Agrega que “en caso de muerte encefálica el médico no debe emplear técnicas, fármacos o aparatos cuyo uso solo sirva para prolongar este estado, salvo con fines de preservación de órganos y tejidos para trasplantes o por protocolos de investigación debidamente autorizados”.

“En enfermos terminales, es obligación del médico continuar con la asistencia del paciente con la misma responsabilidad y dedicación, siendo el objetivo de su acción médica, aliviar el sufrimiento físico y moral del paciente, ayudándolo a morir dignamente acorde con sus propios valores. En etapas terminales de la enfermedad no es ético que el médico indique procedimientos diagnósticos o terapéuticos que sean innecesarios y eventualmente perjudiciales para su calidad de vida”, precisa.
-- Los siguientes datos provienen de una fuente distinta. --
Definition run_inv (s0 : ApiState (BpfManager M R)) (cmds : list Cmd)
    (x : ApiState (BpfManager M R) * list cmd_phase) : Prop :=
  poisoned (bpf x.1) = false /\ is_Some (container_route (maps (inner (bpf x.1)))) /\
  (sum_list (reserve <$> x.2) <= route_room (inner (bpf x.1)))%nat /\
  Forall2 (cmd_inv s0 x.1) cmds x.2 /\
  (forall k, k ∉ omap cmd_key cmds -> containers x.1 !! k = containers s0 !! k) /\
  (forall a, a ∉ cmd_addr <$> cmds ->
     route_of (inner (bpf x.1)) a = route_of (inner (bpf s0)) a).

(** The keys of different commands differ. *)
Lemma keys_differ (cmds : list Cmd) (i j : nat) (c d : Cmd) (k : string) :
  NoDup (omap cmd_key cmds) -> cmds !! i = Some c -> cmds !! j = Some d -> i <> j ->
  cmd_key c = Some k -> cmd_key d <> Some k.
Proof.
  revert i j. induction cmds as [|x cmds IH]; intros i j Hnd Hi Hj Hij Hc Hd; [done|].
  assert (forall y n, cmds !! n = Some y -> cmd_key y = Some k -> k ∈ omap cmd_key cmds) as Hin.
  { intros y n Hn Hy. apply list_elem_of_omap. exists y. split; [by eapply list_elem_of_lookup_2|done]. }
  cbn [omap list_omap] in Hnd. destruct i as [|i], j as [|j]; [done|..]; cbn in Hi, Hj.
  - injection Hi as ->. rewrite Hc in Hnd. apply NoDup_cons in Hnd as [Hn _]. by eapply Hn, Hin.
  - injection Hj as ->. rewrite Hd in Hnd. apply NoDup_cons in Hnd as [Hn _]. by eapply Hn, Hin.
  - eapply (IH i j); eauto. by destruct (cmd_key x); [apply NoDup_cons in Hnd as [_ ?]|].
Qed.

(** Changing only what command [i] touches, and its phase so that it fits,
    keeps what is known of the others. *)
Lemma cmd_inv_frame (checks : bool) (s0 s s' : ApiState (BpfManager M R)) (cmds : list Cmd)
    (ts : list cmd_phase) (i : nat) (c : Cmd) (p : cmd_phase) :
  independent checks cmds -> Forall2 (cmd_inv s0 s) cmds ts -> cmds !! i = Some c ->
  (forall k, cmd_key c <> Some k -> containers s' !! k = containers s !! k) ->
  (forall a, a <> cmd_addr c -> route_of (inner (bpf s')) a = route_of (inner (bpf s)) a) ->
  cmd_inv s0 s' c p -> Forall2 (cmd_inv s0 s') cmds (<[i := p]> ts).
Proof.
  intros (Hc & Ha & _) HF Hi Hcm Hrt Hp. apply Forall2_lookup. intros j.
  rewrite Forall2_lookup in HF. specialize (HF j).
  destruct (decide (j = i)) as [->|Hne].
  - rewrite Hi in HF |- *. inversion HF as [? t Ht Et|].
    rewrite list_lookup_insert_eq; [by constructor|]. by eapply lookup_lt_Some.
  - rewrite list_lookup_insert_ne by done.
    destruct (cmds !! j) as [d|] eqn:Ej; inversion HF as [? t (Hph & Hk & Hr) Et|]; constructor.
    split_and!; [done| |].
    + intros k Hd. rewrite Hcm by (by eapply (keys_differ cmds j i)). by apply Hk.
    + rewrite Hrt; [done|]. intros E. apply Hne. eapply (NoDup_lookup _ _ _ (cmd_addr c) Ha);
        rewrite list_lookup_fmap; [by rewrite Ej; cbn; rewrite E|by rewrite Hi].
Qed.

(** A change that gives command [i] its next phase keeps the invariant. *)
Lemma run_inv_update (checks : bool) (s0 s s' : ApiState (BpfManager M R)) (cmds : list Cmd)
    (ts : list cmd_phase) (i : nat) (c : Cmd) (q p : cmd_phase) :
  independent checks cmds -> run_inv s0 cmds (s, ts) -> cmds !! i = Some c -> ts !! i = Some q ->
  poisoned (bpf s') = false -> is_Some (container_route (maps (inner (bpf s')))) ->
  (route_room (inner (bpf s)) + reserve p <= route_room (inner (bpf s')) + reserve q)%nat ->
  (forall k, cmd_key c <> Some k -> containers s' !! k = containers s !! k) ->
  (forall a, a <> cmd_addr c -> route_of (inner (bpf s')) a = route_of (inner (bpf s)) a) ->
  cmd_inv s0 s' c p -> run_inv s0 cmds (s', <[i := p]> ts).
Proof.
  intros Hind (_ & _ & Hroom & HF & Hoc & Hor) Hi Hq Hp Hm Hsum Hcm Hrt Hinv.
  cbn [fst snd] in *. unfold run_inv. cbn [fst snd]. split_and!; try done.
  - pose proof (sum_insert reserve ts i q p Hq). lia.
  - by eapply cmd_inv_frame.
  - intros k Hk. rewrite Hcm; [by apply Hoc|]. intros E. apply Hk, list_elem_of_omap.
    exists c. split; [by eapply list_elem_of_lookup_2|done].
  - intros a Hn. rewrite Hrt; [by apply Hor|]. intros ->. apply Hn.
    by eapply list_elem_of_fmap_2, list_elem_of_lookup_2.
Qed.

(** The route operation of a request where there is room. *)
Lemma route_op_exact (rq : Request) (b : BpfManager M R) :
  is_Some (container_route (maps b)) -> (0 < route_room b)%nat ->
  let b' := (route_op (rq_op rq) b (ipv4_to_u32 (rq_ip rq))).1 in
  is_Some (container_route (maps b')) /\ (route_room b <= S (route_room b'))%nat /\
  route_of b' (ipv4_to_u32 (rq_ip rq)) = cmd_route (Manage rq) /\
  forall k, k <> ipv4_to_u32 (rq_ip rq) -> route_of b' k = route_of b k.
Proof.
  intros Hm Hr. unfold route_op, cmd_route.
  destruct (rq_op rq); cbn [update_container_route remove_container_route BpfManager_RouteStore].
  - split_and!; [by apply update_route_kept|apply update_room|by apply update_route_exact..].
  - split_and!; [by apply remove_route_kept| |by apply remove_route_exact..].
    pose proof (remove_room b (ipv4_to_u32 (rq_ip rq))). lia.
Qed.

(** A place is left while a command has not replied. *)
Lemma room_left (ts : list cmd_phase) (i n : nat) (p : cmd_phase) :
  ts !! i = Some p -> replied p = false -> (sum_list (reserve <$> ts) <= n)%nat -> (0 < n)%nat.
Proof.
  intros Hi Hp Hn. pose proof (sum_insert reserve ts i p (Replied false Panic) Hi) as Hs.
  unfold reserve at 2 4 in Hs. rewrite Hp in Hs. cbn in Hs. lia.
Qed.

Lemma run_inv_step (checks : bool) (s0 : ApiState (BpfManager M R)) (cmds : list Cmd)
    (x x' : ApiState (BpfManager M R) * list cmd_phase) :
  independent checks cmds -> run_inv s0 cmds x -> api_step V checks x x' -> run_inv s0 cmds x'.
Proof.
  intros Hind Hinv Hs. pose proof Hinv as (Hp & Hm & Hroom & HF & _). pose proof Hind as (_ & _ & Hok).
  destruct Hs as [s s' ts i body p Hi E|s s' ts i op ip resp p Hi E]; cbn [fst snd] in *;
    destruct (Forall2_lookup_r _ _ _ _ _ HF Hi) as (c & Hc & Hph & Hk & Hr);
    pose proof (room_left ts i _ _ Hi eq_refl Hroom) as Hpos;
    pose proof (Forall_lookup_1 _ _ _ _ Hok Hc) as Htext.
  - cbn [phase_ok] in Hph. subst body. destruct c as [rq|cid].
    + destruct (begin_request (V:=V) checks s rq) as (cm & Eb & Hcm & Hco); [done|].
      cbn [cmd_body] in E. rewrite Eb in E. injection E as <- <-.
      eapply run_inv_update; [done|done|done|done|done|done|cbn; lia| |done|].
      * intros k Hkey. apply Hco. intros ->. by apply Hkey.
      * split_and!; [by exists rq| |done]. intros k [= <-]. exact Hcm.
    + rewrite begin_allocate in E by done. injection E as <- <-.
      pose proof (update_room (inner (bpf s)) (cmd_addr (Allocate cid)) 1).
      destruct (update_route_exact (inner (bpf s)) (cmd_addr (Allocate cid)) 1 Hpos) as [Hset Hother].
      eapply run_inv_update; [done|done|done|done|done| | |done|done|].
      * by apply update_route_kept.
      * cbn [bpf inner]. unfold reserve. cbn [replied]. change (host_ip (alloc_first cid)) with (cmd_addr (Allocate cid)). lia.
      * by split_and!.
  - cbn [phase_ok] in Hph. destruct Hph as (rq & -> & -> & -> & ->).
    unfold cmd_finish in E. rewrite parse_show_ipv4, Hp in E.
    destruct (route_op_exact rq (inner (bpf s)) Hm Hpos) as (Hm' & Hrm & Hset & Hother).
    destruct (route_op _ _ _) as [b r]. injection E as <- <-. cbn [fst] in *.
    eapply run_inv_update; [done|done|done|done|done|done| |done|done|].
    * cbn [bpf inner]. unfold reserve. cbn [replied]. lia.
    * by split_and!.
Qed.

Lemma run_inv_rtc (checks : bool) (s0 : ApiState (BpfManager M R)) (cmds : list Cmd)
    (x x' : ApiState (BpfManager M R) * list cmd_phase) :
  independent checks cmds -> run_inv s0 cmds x -> rtc (api_step V checks) x x' -> run_inv s0 cmds x'.
Proof. intros Hind Hx Hr. induction Hr; eauto using run_inv_step. Qed.

Lemma run_inv_start (s : ApiState (BpfManager M R)) (cmds : list Cmd) :
  poisoned (bpf s) = false -> is_Some (container_route (maps (inner (bpf s)))) ->
  (length cmds <= route_room (inner (bpf s)))%nat ->
  run_inv s cmds (s, Received ∘ cmd_body <$> cmds).
Proof.
  intros Hp Hm Hl. unfold run_inv. cbn [fst snd]. split_and!; try done.
  - etransitivity; [|exact Hl]. clear. induction cmds as [|c l IH]; [done|]. apply le_n_S. exact IH.
  - apply Forall2_fmap_r, Forall_Forall2_diag, Forall_forall. by intros c _.
Qed.
End Commands.
Arguments cmd_body V {_}.

(** ** Properties *)

(** C7: commands handled at the same time on different containers and
    addresses do not interfere, however their critical sections interleave,
    when the route map has room for all of them: once all have replied, every
    one of them has the response, the table entry and the route that it asks
    for, which are those it gets when it is handled alone; and nothing else
    changed. *)
Theorem commands_independent {M R V} `{KernelMapLaws M} `{JsonLaws V} (checks : bool)
    (s s' : ApiState (BpfManager M R)) (cmds : list Cmd) (ts : list cmd_phase) :
  independent checks cmds -> poisoned (bpf s) = false ->
  is_Some (container_route (maps (inner (bpf s)))) ->
  (length cmds <= route_room (inner (bpf s)))%nat ->
  rtc (api_step V checks) (s, Received ∘ cmd_body V <$> cmds) (s', ts) ->
  Forall (fun p => is_Some (reply p)) ts ->
  Forall2 (fun c p =>
    let alone := handle_container_cmd (V:=V) checks s (cmd_body V c) in
    reply p = Some (Ok (cmd_resp c)) /\ alone.2 = Ok (cmd_resp c) /\
    (forall k, cmd_key c = Some k ->
       containers s' !! k = cmd_entry c /\ containers alone.1 !! k = cmd_entry c) /\
    route_of (inner (bpf s')) (cmd_addr c) = cmd_route c /\
    route_of (inner (bpf alone.1)) (cmd_addr c) = cmd_route c) cmds ts /\
  (forall k, k ∉ omap cmd_key cmds -> containers s' !! k = containers s !! k) /\
  (forall a, a ∉ cmd_addr <$> cmds -> route_of (inner (bpf s')) a = route_of (inner (bpf s)) a).
Proof.
  intros Hind Hp Hm Hroom Hr Hdone.
  assert (forall l s' ts, independent checks l -> (length l <= route_room (inner (bpf s)))%nat ->
    rtc (api_step V checks) (s, Received ∘ cmd_body V <$> l) (s', ts) -> run_inv (V:=V) s l (s', ts)) as Hinv.
  { intros l s1 ts1 Hl Hlen Hrun. eapply run_inv_rtc; [done|by apply run_inv_start|exact Hrun]. }
  destruct (Hinv _ _ _ Hind Hroom Hr) as (_ & _ & _ & HF & Hc & Ha). cbn [fst snd] in *.
  split_and!; try done. apply Forall2_same_length_lookup_2; [by eapply Forall2_length|].
  intros i c p Hci Hi. destruct (Forall2_lookup_lr _ _ _ _ _ _ HF Hci Hi) as (Hph & Hk & Hrt).
  destruct (Forall_lookup_1 _ _ _ _ Hdone Hi) as [r Hrep].
  destruct p as [?|? ? ?|warned r']; [done..|]. cbn in Hph. subst r'.
  (* the same argument for the command alone *)
  destruct (cmd_alone (V:=V) checks s (cmd_body V c)) as (w & s1 & r1 & -> & Hrun).
  destruct (Hinv [c] s1 [Replied w r1]) as (_ & _ & _ & HF1 & _ & _); [..|exact Hrun|].
  { destruct Hind as (_ & _ & Hok). split_and!.
    - cbn. destruct (cmd_key c); [apply NoDup_singleton|constructor].
    - apply NoDup_singleton.
    - constructor; [by eapply Forall_lookup_1|constructor]. }
  { destruct cmds; [done|]. cbn [length] in *. lia. }
  apply Forall2_cons_1 in HF1 as [(Hph1 & Hk1 & Hrt1) _]. cbn in Hph1, Hk1, Hrt1. subst r1. cbn [fst snd].
  split_and!; try done. intros k Hkey. split; [by apply Hk|by apply Hk1].
Qed.

Lemma both_absent {A A'} (o : option A) (o' : option A') :
  o = None -> o' = None -> is_Some o <-> is_Some o'.
Proof. intros -> ->. by split; intros []. Qed.

Lemma both_present {A A'} (o : option A) (o' : option A') (x : A) (y : A') :
  o = Some x -> o' = Some y -> is_Some o <-> is_Some o'.
Proof. intros -> ->. split; eauto. Qed.

(** The interleaving in which the table is updated by ADD and then DEL, and
    the routes by DEL and then ADD. *)
Lemma race_run {M R V} `{KernelMapLaws M} `{JsonLaws V} (checks : bool)
    (s : ApiState (BpfManager M R)) (cid iface : string) (a : Ipv4Addr)
    (add := mkRequest RouteAdd cid a iface) (del := mkRequest RouteDel cid a iface)
    (b1 b2 : BpfManager M R) (r1 r2 : outcome string unit) :
  rq_text add -> poisoned (bpf s) = false ->
  bpf_remove_container_route (inner (bpf s)) (ipv4_to_u32 a) = (b1, r1) ->
  bpf_update_container_route b1 (ipv4_to_u32 a) 1 = (b2, r2) ->
  exists cm, cm !! cid = None /\
    rtc (api_step V checks) (s, [Received (rq_body V add); Received (rq_body V del)])
      (mkApiState cm (mkMutex false b2),
       [Replied (negb (is_ok r2)) (Ok (rq_resp add)); Replied (negb (is_ok r1)) (Ok (rq_resp del))]).
Proof.
  intros Ht Hp Er Eu.
  destruct (begin_request (V:=V) checks s add Ht) as (cm1 & Eb1 & _).
  destruct (begin_request (V:=V) checks (mkApiState cm1 (bpf s)) del Ht) as (cm2 & Eb2 & Hcm2 & _).
  exists cm2. split; [done|].
  eapply rtc_l; [exact (api_begin checks _ _ [_; _] 0 _ _ eq_refl Eb1)|].
  eapply rtc_l; [exact (api_begin checks _ _ [_; _] 1 _ _ eq_refl Eb2)|].
  eapply rtc_l; [eapply (api_route checks _ (mkApiState cm2 (mkMutex false b1)) _ 1); [reflexivity|]|].
  { unfold cmd_finish. cbn [bpf inner containers rq_ip del rq_op route_op].
    rewrite parse_show_ipv4, Hp. cbn [remove_container_route BpfManager_RouteStore]. by rewrite Er. }
  apply rtc_once. eapply (api_route checks _ _ [_; _] 0); [reflexivity|].
  unfold cmd_finish. cbn [bpf inner containers poisoned rq_ip add rq_op route_op].
  rewrite parse_show_ipv4. cbn [update_container_route BpfManager_RouteStore]. by rewrite Eu.
Qed.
No obstante, en el CEM se aclara que “el médico debe respetar la voluntad válida de un paciente que libremente ha decidido rechazar los tratamientos que se le indiquen, luego de un adecuado proceso de consentimiento informado”.

Tortura y derechos

En el CEM se hace mención al tema de la “tortura o tratamientos crueles”, en los que se advierte que los profesionales tienen “prohibida” toda participación.

“Se prohíbe todo acto médico que signifique participación o cooperación de cualquier naturaleza con una acción reprobada por los principios éticos de la profesión. La prohibición incluye la participación activa, el silencio cómplice, el encubrimiento, la tolerancia y toda otra intervención que signifique aconsejar, sugerir, consentir o asesorar en la comisión de actos incompatibles con el respeto y la seguridad debidas al ser humano. En ninguno de estos casos el médico podrá ampararse en la obediencia debida”, advierte.

Subraya que en caso “de conflicto armado, incluida la lucha civil, respetará los preceptos éticos mantenidos en este Código, obligándose además a las normas del derecho internacional humanitario. El médico que trabaja para instituciones militares o policiales deberá actuar respetando todas las normas éticas que rigen para el ejercicio profesional. Los principios de este Código de Ética son superiores a cualquier reglamento. El médico tiene derecho a una completa independencia para decidir el tipo de atención médica para la persona bajo su responsabilidad”, afirma.

Huelga

“El médico tiene derecho a recurrir a la huelga como el recurso mayor de reivindicación. Una huelga médica será éticamente admisible cuando se avise a la sociedad con antelación suficiente y se le asegure la continuidad asistencial así como la asistencia de los pacientes internados, y las consultas urgentes e inaplazables. Es requisito imprescindible que quienes juzguen la condición de urgentes o inaplazables sean exclusivamente los médicos”, se expresa en el CEM.